Collected data:
(** * The tracer of dd-trace-go: span creation, recording, flushing, worker

    A shallow embedding of [tracer/tracer.go].  The [Tracer] struct is a
    record, its methods are state-passing functions over that record, and
    everything the tracer does to the outside (transport calls, log lines,
    sampler invocations, the worker's deferred calls) is kept in an event
    trace, so that "no transport call" or "the sampler is not invoked" are
    statements about that trace. *)

From Stdlib Require Import ZArith String List SpecFloat.
From stdpp Require Import gmap strings list fin_maps.

Open Scope string_scope.
Open Scope list_scope.

(** ** Values *)

(** Go's [uint64]: an integer in [0, 2^64).  The tracer only stores,
    copies and compares identifiers; no arithmetic is done on them. *)
Definition uint64 := Z.

(** Go's [float64] with the IEEE 754 comparisons [==], [<], [<=] of
    [SpecFloat] ([SFeqb], [SFltb], [SFleb]): a comparison with NaN is
    false, and [-0 == 0]. *)
Definition float64 := spec_float.

(** The constants [0] and [1] of [SetSampleRate] as [float64] values
    (1 = 2^52 * 2^-52 in binary64). *)
Definition f64_zero : float64 := S754_zero false.
Definition f64_one : float64 := S754_finite false 4503599627370496 (-52).

(** Go's [error] values; [nil] is [None] where an error is returned. *)
Definition error := string.

(** A [*Tracer]: tracers are shared by reference (every span points back
    to one), so they are named by their address. *)
Definition ptr := positive.

(** [x == nil] on an interface value. *)
Definition isNil {A} (x : option A) : bool :=
  match x with
  | None => true
  | Some _ => false
  end.

(** [type Service struct] *)
Module Service.
Record t := mk {
  Name : string;
  App : string;
  AppType : string
}.

#[global] Instance eq_dec : EqDecision t.
Proof. solve_decision. Defined.

(** [func (s Service) Equal(s2 Service) bool] *)
Definition Equal (s s2 : t) : bool :=
  bool_decide (Name s = Name s2) && bool_decide (App s = App s2)
  && bool_decide (AppType s = AppType s2).
End Service.
Abbreviation Service := Service.t.

(** Modelled from the spec: [type Span struct] of [span.go] (not under
    the sources), with the fields [tracer.go] reads and writes ([Service],
    [TraceID], [SpanID], [Sampled], [tracer]) and those [NewSpan] is
    given: a span identifies itself, its trace and its parent, carries a
    name, a service, a resource and the kept flag, and refers back to its
    tracer.  Its timing and tag fields play no part here. *)
Module Span.
Record t := mk {
  Name : string;
  Service : string;
  Resource : string;
  SpanID : uint64;
  TraceID : uint64;
  ParentID : uint64;
  Sampled : bool;
  tracer : option ptr
}.

#[global] Instance eq_dec : EqDecision t.
Proof. solve_decision. Defined.

Definition set_Sampled (b : bool) (s : t) : t :=
  mk (Name s) (Service s) (Resource s) (SpanID s) (TraceID s) (ParentID s)
     b (tracer s).
End Span.
Abbreviation Span := Span.t.

(** Modelled from the spec: the constructor [NewSpan] of [span.go] (not
    under the sources).  It stores its seven arguments in the span; the
    value the kept flag starts with is not stated anywhere, so it is the
    argument [dflt]. *)
Definition NewSpan (dflt : bool) (name service resource : string)
    (spanID traceID parentID : uint64) (tracer : option ptr) : Span :=
  Span.mk name service resource spanID traceID parentID dflt tracer.

(** ** The sampler *)

(** Modelled from the spec: the [sampler] interface of [sample.go] (not
    under the sources) with its two policies, the ones [tracer.go]
    installs: keep-all, [newAllSampler()], and keep by rate,
    [newRateSampler(rate)]. *)
Inductive sampler :=
| allSampler
| rateSampler (SampleRate : float64).

Definition newAllSampler : sampler := allSampler.
Definition newRateSampler (sampleRate : float64) : sampler :=
  rateSampler sampleRate.

(** ** The span buffer *)

(** Modelled from the spec: [spansBuffer] of [buffer.go] (not under the
    sources).  [Push] appends a span unless the buffer has reached its
    maximum size, in which case the push is dropped; [Pop] removes and
    returns everything; [Len] counts. *)
Module spansBuffer.
Record t := mk {
  spans : list Span;
  maxSize : nat
}.

Definition Push (s : Span) (sb : t) : t :=
  if decide (length (spans sb) < maxSize sb)
  then mk (spans sb ++ [s]) (maxSize sb)
  else sb.

Definition Pop (sb : t) : list Span * t :=
  (spans sb, mk [] (maxSize sb)).

Definition Len (sb : t) : nat := length (spans sb).
End spansBuffer.
Abbreviation spansBuffer := spansBuffer.t.

Definition newSpansBuffer (maxSize : nat) : spansBuffer :=
  spansBuffer.mk [] maxSize.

## What to work on
Whenever a line above contains "back", copy that line.

## Solution to this task
(** A [*Tracer]: tracers are shared by reference (every span points back
    name, a service, a resource and the kept flag, and refers back to its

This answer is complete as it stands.